*Data shown*:
__________________________________________________
(** * hw1-q2: linear and neural regression trained by per-example SGD

    A shallow embedding of [hw1/hw1-q2.py].  numpy arrays of float64 are
    modelled as lists over the real numbers: a 1-D array is a [vec], a 2-D
    array (row major) is a [mat], a list of rows.  Arithmetic is exact real
    arithmetic; IEEE rounding, NaN and infinities are outside the model.

    numpy raises (or broadcasts) when shapes disagree.  The list functions
    below are total and agree with numpy on arrays whose shapes fit and whose
    dimensions are positive; the theorems carry these shape conditions as
    hypotheses. *)

From Stdlib Require Import String Bool Arith Lia ZArith Reals Lra List Permutation.
Import ListNotations.

Set Implicit Arguments.
Open Scope R_scope.

(** ** numpy *)

Module Np.

Definition vec := list R.
Definition mat := list (list R).

Fixpoint zip_with {A B C : Type} (f : A -> B -> C) (u : list A) (v : list B) : list C :=
  match u, v with
  | a :: u', b :: v' => f a b :: zip_with f u' v'
  | _, _ => []
  end.

(** [np.zeros(n)] *)
Definition zeros (n : nat) : vec := repeat 0 n.

(** [a + b], [a - b] on arrays of one shape *)
Definition vadd (u v : vec) : vec := zip_with Rplus u v.
Definition vsub (u v : vec) : vec := zip_with Rminus u v.
Definition msub (A B : mat) : mat := zip_with vsub A B.

(** [c * a] and [a - c] with a scalar [c] *)
Definition scale (c : R) (v : vec) : vec := map (Rmult c) v.
Definition mscale (c : R) (A : mat) : mat := map (scale c) A.
Definition vsub_scalar (v : vec) (c : R) : vec := map (fun a => a - c) v.

(** [A + b] with a 2-D [A] and a 1-D [b]: [b] is broadcast over the rows *)
Definition add_rows (A : mat) (b : vec) : mat := map (fun r => vadd r b) A.

Definition sum (v : vec) : R := fold_right Rplus 0 v.

(** [np.dot] of two 1-D arrays *)
Definition dot_vv (u v : vec) : R := sum (zip_with Rmult u v).

Definition ncols (A : mat) : nat :=
  match A with
  | [] => 0%nat
  | r :: _ => length r
  end.

Definition column (j : nat) (A : mat) : vec := map (fun r => nth j r 0) A.
Definition columns (m : nat) (A : mat) : mat := map (fun j => column j A) (seq 0 m).

(** [A.T], [A.transpose()] *)
Definition transpose (A : mat) : mat := columns (ncols A) A.

(** [np.dot] of a 1-D and a 2-D array, of two 2-D arrays, of a 2-D and a
    1-D array, of a scalar and a 1-D array *)
Definition dot_vm (h : vec) (W : mat) : vec := map (dot_vv h) (transpose W).
Definition dot_mm (A B : mat) : mat := map (fun r => dot_vm r B) A.
Definition dot_mv (A : mat) (v : vec) : vec := map (fun r => dot_vv r v) A.
Definition dot_sv (c : R) (v : vec) : vec := scale c v.

(** [v[:,None]]: a 1-D array of length n seen as an n x 1 array *)
Definition as_column (v : vec) : mat := map (fun a => [a]) v.

(** [np.maximum(z, 0)] *)
Definition maximum0 (z : vec) : vec := map (fun a => Rmax a 0) z.
Definition mmaximum0 (Z : mat) : mat := map maximum0 Z.

(** [(h > 0)] as it enters a product: True is 1.0, False is 0.0 *)
Definition gt0 (a : R) : R := if Rlt_dec 0 a then 1 else 0.
Definition vgt0 (h : vec) : vec := map gt0 h.

(** [a * b] elementwise *)
Definition vmul (u v : vec) : vec := zip_with Rmult u v.

(** [z.reshape(-1,)] of a 2-D array *)
Definition flatten (Z : mat) : vec := concat Z.

(** [np.linalg.norm] of a 1-D array *)
Definition norm (v : vec) : R := sqrt (dot_vv v v).

(** [l[i] = v] on a Python list *)
Fixpoint set_nth {A : Type} (i : nat) (v : A) (l : list A) : list A :=
  match l, i with
  | [], _ => []
  | _ :: l', O => v :: l'
  | a :: l', S i' => a :: set_nth i' v l'
  end.

(** [X[order]]: rows picked by an index array *)
Definition take_rows {A : Type} (d : A) (order : list nat) (X : list A) : list A :=
  map (fun i => nth i X d) order.

(** [dot_vm] with the number of columns given, for matrices with no row. *)
Definition dot_vm_cols (m : nat) (h : vec) (W : mat) : vec := map (dot_vv h) (columns m W).

(** The vector of length [n] with 1 at index [i] and 0 elsewhere. *)
Definition unit_vector (n i : nat) : vec :=
  map (fun j => if (i =? j)%nat then 1 else 0) (seq 0 n).

(** Shapes *)
Definition has_shape (n m : nat) (A : mat) : Prop :=
  length A = n /\ Forall (fun r => length r = m) A.

End Np.

Import Np.

(** ** np.linalg.pinv

    numpy computes the pseudo-inverse of [a] from a singular value
    decomposition [a = u @ diag(s) @ vt]; the singular values that are not
    above [rcond * max(s)], with [rcond = 1e-15], are cut to zero and the
    others are inverted:

      cutoff = rcond * amax(s)
      large = s > cutoff
      s = divide(1, s, where=large, out=s)
      s[~large] = 0
      res = matmul(transpose(vt), multiply(s[..., newaxis], transpose(u)))

    The decomposition is LAPACK's; it is described here by what it
    satisfies, for a square [a]. *)

Module Linalg.

(** [np.eye(n)] and [np.diag(s)] *)
Definition identity (n : nat) : mat := map (unit_vector n) (seq 0 n).
Definition diag (s : vec) : mat :=
  map (fun i => scale (nth i s 0) (unit_vector (length s) i)) (seq 0 (length s)).

(** [np.amax(s)] of a 1-D array that is not empty *)
Definition amax (s : vec) : R := fold_right Rmax (hd 0 s) s.

(** [s[..., newaxis] * M]: row [i] of [M] times [s[i]] *)
Definition scale_rows (s : vec) (M : mat) : mat := zip_with scale s M.

Definition rcond : R := 1 / 10 ^ 15.

(** The singular values after the cut: [1 / s[i]] where [s[i] > cutoff],
    0 elsewhere. *)
Definition cut_and_invert (s : vec) : vec :=
  let cutoff := rcond * amax s in
  map (fun x => if Rlt_dec cutoff x then 1 / x else 0) s.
__________________________________________________
*Exercise goal*:
The answer should consist of every line above in which "rcond" appears.

*Written reply*:
    above [rcond * max(s)], with [rcond = 1e-15], are cut to zero and the
      cutoff = rcond * amax(s)
Definition rcond : R := 1 / 10 ^ 15.
  let cutoff := rcond * amax s in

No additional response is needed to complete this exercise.